**PROMPT:** Start at the line in the entries below that contains "settings_prioritizeRecent : bool;", stop at the line that contains "status 404 *)", and output exactly the lines in that span, both ends included.

**Stored data entries:**
━━━━━━━━

(** * basechat: the chat component and the tenant-setup route

    A shallow embedding of

    - [src/components/chatbot/index.tsx], the React component [Chatbot]:
      its [useState] cells become one record [State], every effect and
      callback becomes a function [State -> State] that takes what the
      outside world delivered (a response, the stored item, a stream
      event) as an argument;
    - the route handler [POST] of the tenant-setup endpoint, written in a
      small state-and-exception monad over the persistent store. *)

From Stdlib Require Import String Ascii List Bool NArith Lia.
From stdpp Require Import base option list strings gmap.
Import ListNotations.

Open Scope string_scope.
Open Scope list_scope.

(** JavaScript truthiness of a string that may be [null] / [undefined]:
    falsy when missing or empty. *)
Definition truthy (s : option string) : bool :=
  match s with
  | Some s => negb (String.eqb s "")
  | None => false
  end.

(** The nullish coalescing operator [a ?? b]. *)
Definition nullish {A : Type} (a : option A) (b : A) : A :=
  match a with
  | Some x => x
  | None => b
  end.

Infix "??" := nullish (at level 45, left associativity).

Module Chatbot.

(** [LLMModel] is a string enum of [@/lib/llm/types]; a value of that
    TypeScript type can still be [undefined] at run time
    ([enabledModels[0]] of an empty array), hence [option LLMModel] for
    state cells that hold one. *)
Definition LLMModel : Type := string.

(** The tenant search settings, as the component reads them off
    [searchSettingsSchema.parse(data)]: [settings.isBreadth] and so on. *)
Record SearchSettings : Type := mkSearchSettings {
  settings_isBreadth : bool;
  settings_overrideBreadth : bool;
  settings_rerankEnabled : bool;
  settings_overrideRerank : bool;
  settings_prioritizeRecent : bool;
  settings_overridePrioritizeRecent : bool;
}.

(** The object [JSON.parse(saved)] of the ["chatSettings"] item.  A key
    that is absent or [null] is [None]; the save effect only ever writes
    booleans for the three flags. *)
Record StoredSettings : Type := mkStoredSettings {
  saved_isBreadth : option bool;
  saved_rerankEnabled : option bool;
  saved_prioritizeRecent : option bool;
  saved_selectedModel : option LLMModel;
}.

(** What [localStorage.getItem("chatSettings")] holds when the load effect
    runs.
    - [ItemAbsent]: [null] or the empty string, [if (saved)] fails;
    - [ItemUnusable]: [JSON.parse] throws, or yields [null] so that the
      first property read throws; either way the [catch] is reached before
      any setter ran;
    - [ItemObject]: every other parse result. *)
Inductive ChatSettingsItem : Type :=
| ItemAbsent
| ItemUnusable
| ItemObject (settings : StoredSettings).

(** The outcome of [fetch("/api/tenants/current")]. *)
Inductive TenantsCurrentResponse : Type :=
| ResOk (data : option SearchSettings)
    (* res.ok; [None] when res.json() or searchSettingsSchema.parse throws *)
| ResNotFound          (* status 404 *)
| ResOtherStatus       (* any other non-ok status *)
| ResRejected.         (* fetch itself throws *)

(** The [tenant] prop. *)
Record Tenant : Type := mkTenant {
  tenant_name : string;
  tenant_logoUrl : option string;
  tenant_slug : string;
  tenant_id : string;
  tenant_enabledModels : list LLMModel;
  tenant_searchSettingsId : option string;
}.

(** The correlation record of the in-flight response. *)
Record Pending : Type := mkPending {
  pending_id : string;
  pending_model : option LLMModel;   (* res.headers.get("x-model") may be null *)
}.

(** The body the component POSTs to the conversation endpoint. *)
Record CreateConversationMessageRequest : Type := mkPayload {
  payload_conversationId : string;
  payload_content : string;
  payload_model : LLMModel;
  payload_isBreadth : bool;
  payload_rerankEnabled : bool;
  payload_prioritizeRecent : bool;
}.

(** The streamed object, of which the component reads [message]. *)
Record ResponseObject : Type := mkResponseObject { object_message : string }.

(** The three boolean search flags, to state a property once for all of
    them. *)
Inductive Flag : Type := Breadth | Rerank | PrioritizeRecent.

Definition tenant_value (f : Flag) (s : SearchSettings) : bool :=
  match f with
  | Breadth => settings_isBreadth s
  | Rerank => settings_rerankEnabled s
  | PrioritizeRecent => settings_prioritizeRecent s
  end.

Definition override_allowed (f : Flag) (s : SearchSettings) : bool :=
  match f with
  | Breadth => settings_overrideBreadth s
  | Rerank => settings_overrideRerank s
  | PrioritizeRecent => settings_overridePrioritizeRecent s
  end.

Definition stored_flag (f : Flag) (s : StoredSettings) : option bool :=
  match f with
  | Breadth => saved_isBreadth s
  | Rerank => saved_rerankEnabled s
  | PrioritizeRecent => saved_prioritizeRecent s
  end.

(** The user's locally stored value of a flag, if there is one. *)
Definition stored_value (f : Flag) (item : ChatSettingsItem) : option bool :=
  match item with
  | ItemObject s => stored_flag f s
  | ItemAbsent | ItemUnusable => None
  end.

Section Component.

(** Declarations of the repository that are imported, not defined, by the
    component: the citation type of [./types], and of [@/lib/llm/types]
    the schema of known models and the provider table. *)
Context {SourceMetadata : Type}.
Context {Provider : Type}.
Variable modelSchema_safeParse : LLMModel -> bool.
Variable getProviderForModel : LLMModel -> option Provider.

Record AiMessage : Type := mkAi {
  ai_content : string;
  ai_id : option string;
  ai_sources : list SourceMetadata;
  ai_model : option LLMModel;
}.

Inductive Message : Type :=
| Assistant (m : AiMessage)
| User (content : string)
| System (content : string).

(** The component's state: one field per [useState] cell, and
    [isLoading] as [useObject] reports it. *)
Record State : Type := mkState {
  messages : list Message;
  sourceCache : gmap string (list SourceMetadata);
  pendingMessage : option Pending;
  selectedModel : option LLMModel;
  isBreadth : bool;
  rerankEnabled : bool;
  prioritizeRecent : bool;
  tenantSearchSettings : option SearchSettings;
  isLoadingSettings : bool;
  isLoading : bool;
}.

Definition setMessages (v : list Message) (st : State) : State :=
  mkState v (sourceCache st) (pendingMessage st) (selectedModel st)
          (isBreadth st) (rerankEnabled st) (prioritizeRecent st)
          (tenantSearchSettings st) (isLoadingSettings st) (isLoading st).

Definition setSourceCache (v : gmap string (list SourceMetadata)) (st : State)
  : State :=
  mkState (messages st) v (pendingMessage st) (selectedModel st)
          (isBreadth st) (rerankEnabled st) (prioritizeRecent st)
          (tenantSearchSettings st) (isLoadingSettings st) (isLoading st).

Definition setPendingMessage (v : option Pending) (st : State) : State :=
  mkState (messages st) (sourceCache st) v (selectedModel st)
          (isBreadth st) (rerankEnabled st) (prioritizeRecent st)
          (tenantSearchSettings st) (isLoadingSettings st) (isLoading st).

Definition setSelectedModel (v : option LLMModel) (st : State) : State :=
  mkState (messages st) (sourceCache st) (pendingMessage st) v
          (isBreadth st) (rerankEnabled st) (prioritizeRecent st)
          (tenantSearchSettings st) (isLoadingSettings st) (isLoading st).

Definition setIsBreadth (v : bool) (st : State) : State :=
  mkState (messages st) (sourceCache st) (pendingMessage st) (selectedModel st)
          v (rerankEnabled st) (prioritizeRecent st)
          (tenantSearchSettings st) (isLoadingSettings st) (isLoading st).

Definition setRerankEnabled (v : bool) (st : State) : State :=
  mkState (messages st) (sourceCache st) (pendingMessage st) (selectedModel st)
          (isBreadth st) v (prioritizeRecent st)
          (tenantSearchSettings st) (isLoadingSettings st) (isLoading st).

Definition setPrioritizeRecent (v : bool) (st : State) : State :=
  mkState (messages st) (sourceCache st) (pendingMessage st) (selectedModel st)
          (isBreadth st) (rerankEnabled st) v
          (tenantSearchSettings st) (isLoadingSettings st) (isLoading st).

Definition setTenantSearchSettings (v : option SearchSettings) (st : State)
  : State :=
  mkState (messages st) (sourceCache st) (pendingMessage st) (selectedModel st)
          (isBreadth st) (rerankEnabled st) (prioritizeRecent st)
          v (isLoadingSettings st) (isLoading st).

Definition setIsLoadingSettings (v : bool) (st : State) : State :=
  mkState (messages st) (sourceCache st) (pendingMessage st) (selectedModel st)
          (isBreadth st) (rerankEnabled st) (prioritizeRecent st)
          (tenantSearchSettings st) v (isLoading st).

Definition setIsLoading (v : bool) (st : State) : State :=
  mkState (messages st) (sourceCache st) (pendingMessage st) (selectedModel st)
          (isBreadth st) (rerankEnabled st) (prioritizeRecent st)
          (tenantSearchSettings st) (isLoadingSettings st) v.

(** The effective value of a flag: the state cell the payload is built
    from. *)
Definition flag (f : Flag) (st : State) : bool :=
  match f with
  | Breadth => isBreadth st
  | Rerank => rerankEnabled st
  | PrioritizeRecent => prioritizeRecent st
  end.

(** ** Model selection *)

(** [Array.prototype.includes] on the enabled models, for a value that may
    be [undefined]. *)
Definition includes (models : list LLMModel) (m : option LLMModel) : bool :=
  match m with
  | Some m => existsb (String.eqb m) models
  | None => false
  end.

(** [tenant.enabledModels[0]]: [undefined] on an empty array. *)
Definition first_enabled (tenant : Tenant) : option LLMModel :=
  tenant_enabledModels tenant !! 0%nat.

(** The initializer of the [selectedModel] cell. *)
Definition selectedModel_init (tenant : Tenant) (initialModel : LLMModel)
  : option LLMModel :=
  if (0 <? length (tenant_enabledModels tenant))%nat then
    if modelSchema_safeParse initialModel
       && includes (tenant_enabledModels tenant) (Some initialModel)
    then Some initialModel
    else first_enabled tenant
  else Some initialModel.

(** The effect "Ensure selected model is in enabled models list". *)
Definition enforceEnabledModel (tenant : Tenant) (st : State) : State :=
  if negb (includes (tenant_enabledModels tenant) (selectedModel st))
  then setSelectedModel (first_enabled tenant) st
  else st.

(** The state of the first render. *)
Definition initialState (tenant : Tenant) (initialModel : LLMModel) : State :=
  {| messages := [];
     sourceCache := ∅;
     pendingMessage := None;
     selectedModel := selectedModel_init tenant initialModel;
     isBreadth := false;
     rerankEnabled := false;
     prioritizeRecent := false;
     tenantSearchSettings := None;
     isLoadingSettings := true;
     isLoading := false |}.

━━━━━━━━

**ANSWER BELOW:**
  settings_prioritizeRecent : bool;
  settings_overridePrioritizeRecent : bool;
}.

(** The object [JSON.parse(saved)] of the ["chatSettings"] item.  A key
    that is absent or [null] is [None]; the save effect only ever writes
    booleans for the three flags. *)
Record StoredSettings : Type := mkStoredSettings {
  saved_isBreadth : option bool;
  saved_rerankEnabled : option bool;
  saved_prioritizeRecent : option bool;
  saved_selectedModel : option LLMModel;
}.

(** What [localStorage.getItem("chatSettings")] holds when the load effect
    runs.
    - [ItemAbsent]: [null] or the empty string, [if (saved)] fails;
    - [ItemUnusable]: [JSON.parse] throws, or yields [null] so that the
      first property read throws; either way the [catch] is reached before
      any setter ran;
    - [ItemObject]: every other parse result. *)
Inductive ChatSettingsItem : Type :=
| ItemAbsent
| ItemUnusable
| ItemObject (settings : StoredSettings).

(** The outcome of [fetch("/api/tenants/current")]. *)
Inductive TenantsCurrentResponse : Type :=
| ResOk (data : option SearchSettings)
    (* res.ok; [None] when res.json() or searchSettingsSchema.parse throws *)
| ResNotFound          (* status 404 *)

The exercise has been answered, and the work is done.